> EXERCISE
Within the data below, find the string "Hpost" and return each line where it occurs.

------------------------------------------------------------

(** The last line of the buffer. *)
Lemma last_line_runs cnt t pre post a :
  on_stdout a -> Forall is_char t -> no_newline t -> guarded (pre ++ t ++ post) -> post <> [] -> t <> [] \/ pre = [] ->
  exists data last a' u p,
    do_line (s ++ 0 :: srest) fname (Z.of_nat (length s)) cnt (pre ++ t ++ post, Z.of_nat (length pre + length t), Z.of_nat (length pre)) ⇓[a]
      inr (data, last), a' /\ says a a' (show_text s name u) /\ lines_done cnt pre t data last u p.
Proof.
  intros Ho Ht Hnl Hg Hpost Hne. destruct post as [|y post]; [done|]. pose proof Hg as [Hlen H1024].
  rewrite !length_app in Hlen. cbn [length] in Hlen.
  assert (guarded (pre ++ t ++ 0 :: post)) as Hg0 by (rewrite app_assoc in *; by eapply guarded_set).
  destruct (decide (y = 10 \/ cnt = 0 \/ pre = [])) as [Hstay|Hmove].
  - destruct (do_line_search cnt t pre y post (Z.of_nat (length pre + length t)) a) as (a' & Hr & Hsay); [done | done | done | lia | by left | done|].
    btrue (Z.of_nat (length pre + length t) <=? Z.of_nat (length pre + length t) + 1).
    replace (Z.of_nat (length pre + length t) <=? Z.of_nat (length pre + length t) + 1) with true in Hr by lia.
    exists (pre ++ t ++ 0 :: post), 0, a', t, []. split; [exact Hr|]. split; [by rewrite show_text_one|].
    split; [by rewrite app_nil_r | done | done | done | constructor |]. left. split; [done|].
    destruct Hstay as [-> | [-> | ->]]; [|by left | by right; right; right].
    right. left. rewrite length_app. destruct (decide (length pre + length t = 1024)%nat) as [E|]; [|lia]. exfalso. apply H1024.
    rewrite app_assoc, zget_app_r, length_app by (rewrite length_app; lia). by replace (1024 - Z.of_nat (length pre + length t)) with 0 by lia.
  - assert (0 < length pre)%nat by (destruct pre; [tauto | cbn; lia]).
    destruct (do_line_move cnt t pre y post a) as (data & Hr & Hl & Hfront & Hget); [done | done | lia | tauto | tauto | tauto|].
    exists data, (Z.of_nat (length t)), a, [], t. split; [exact Hr|]. rewrite show_text_nil. split; [apply says_nothing|].
    split; try done; [|right; split; [tauto|]; left; split; [done | tauto]].
    split; [rewrite Hl, !length_app; cbn; lia|]. rewrite Hget by lia. apply Hg0.
Qed.

(** The loop over the lines of the buffer. *)
Lemma lines_run cnt : forall n t pre post a,
  (length t <= n)%nat -> on_stdout a -> Forall is_char t -> guarded (pre ++ t ++ post) -> post <> [] -> t <> [] \/ pre = [] ->
  exists data last a' u p,
    ITree.iter (do_line (s ++ 0 :: srest) fname (Z.of_nat (length s)) cnt) (pre ++ t ++ post, Z.of_nat (length pre + length t), Z.of_nat (length pre)) ⇓[a]
      (data, last), a' /\ says a a' (show_text s name u) /\ lines_done cnt pre t data last u p.
Proof.
  induction n as [|n IH]; intros t pre post a Hn Ho Ht Hg Hpost Hne; destruct (lines_split t) as (x & Hx & [(t' & -> & _) | [-> _]]).
  1: rewrite length_app in Hn; cbn in Hn; lia.
  1,3: destruct (last_line_runs cnt x pre post a) as (data & last & a' & u & p & Hr & Hsay & Hd); [done..|];
       exists data, last, a', u, p; split; [by apply runs_iter_stop | done].
  apply Forall_app in Ht as [Hxc Ht']. inversion Ht'; subst. rewrite length_app in Hn. cbn [length] in Hn. pose proof Hg as [Hlen _].
  rewrite <- app_assoc in *. cbn [app] in *. assert (0 < length post)%nat by (destruct post; [done | cbn; lia]).
  rewrite !length_app in Hlen. cbn [length] in Hlen. rewrite length_app in Hlen.
  destruct (do_line_search cnt x pre 10 (t' ++ post) (Z.of_nat (length pre + length (x ++ 10 :: t'))) a) as (a1 & Hr1 & Hsay1);
    [done | done | done | lia | right; split; [done | rewrite length_app; cbn; lia] | by left|].
  assert (guarded (pre ++ x ++ 0 :: t' ++ post)) as Hg' by (rewrite app_assoc in *; by eapply guarded_set).
  rewrite length_app in Hr1. cbn [length] in Hr1. destruct t' as [|c t'].
  - replace (_ <=? _) with true in Hr1 by (cbn; lia). exists (pre ++ x ++ 0 :: [] ++ post), 0, a1, (x ++ [10]), [].
    rewrite length_app. cbn [length]. split; [by apply runs_iter_stop|]. split; [by rewrite show_text_nl, show_text_one|].
    split; [by rewrite app_nil_r | done | done | done | constructor|]. left. split; [done|]. right. right. left. by exists x.
  - replace (_ <=? _) with false in Hr1 by (cbn; lia). set (pre' := pre ++ x ++ [0]).
    assert (pre ++ x ++ 0 :: (c :: t') ++ post = pre' ++ (c :: t') ++ post) as E by (unfold pre'; by rewrite <- !app_assoc).
    assert (length pre' = length pre + length x + 1)%nat as Hp' by (unfold pre'; rewrite !length_app; cbn; lia).
    rewrite E in Hg', Hr1. destruct (IH (c :: t') pre' post a1) as (data & last & a' & u & p & Hr & Hsay & Hd);
      [lia | by eapply says_stdout | done | done | done | by left|].
    exists data, last, a', (x ++ 10 :: u), p. split; [|split].
    + eapply runs_iter_next; [rewrite length_app; cbn [length]; exact Hr1|]. rewrite Hp' in Hr.
      replace (Z.of_nat (length pre + length x) + 1) with (Z.of_nat (length pre + length x + 1)) by lia.
      replace (length pre + (length x + S (length (c :: t'))))%nat with (length pre + length x + 1 + length (c :: t'))%nat by lia. exact Hr.
    + rewrite show_text_app, (show_text_one _ _ x) by done. by eapply says_trans.
    + destruct Hd as [Hsp ? ? ? ? Hend]. split; try done; [rewrite Hsp, <- app_assoc; done|].
      destruct Hend as [[-> Hc] | [Hp [[-> _] | [v ->]]]].
      * left. split; [done|]. destruct Hc as [Hc | [Hc | [[v Hc] | [Hc _]]]].
        -- by left.
        -- right. left. rewrite !length_app in *. cbn [length] in *. lia.
        -- right. right. left. exists (x ++ 10 :: v). rewrite Hc, <- app_assoc. done.
        -- exfalso. rewrite Hc in Hp'. cbn in Hp'. lia.
      * right. split; [done|]. right. exists x. done.
      * right. split; [done|]. right. exists (x ++ 10 :: v). by rewrite <- app_assoc.
Qed.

------------------------------------------------------------

> TASK SOLUTION
  intros Ho Ht Hnl Hg Hpost Hne. destruct post as [|y post]; [done|]. pose proof Hg as [Hlen H1024].
  induction n as [|n IH]; intros t pre post a Hn Ho Ht Hg Hpost Hne; destruct (lines_split t) as (x & Hx & [(t' & -> & _) | [-> _]]).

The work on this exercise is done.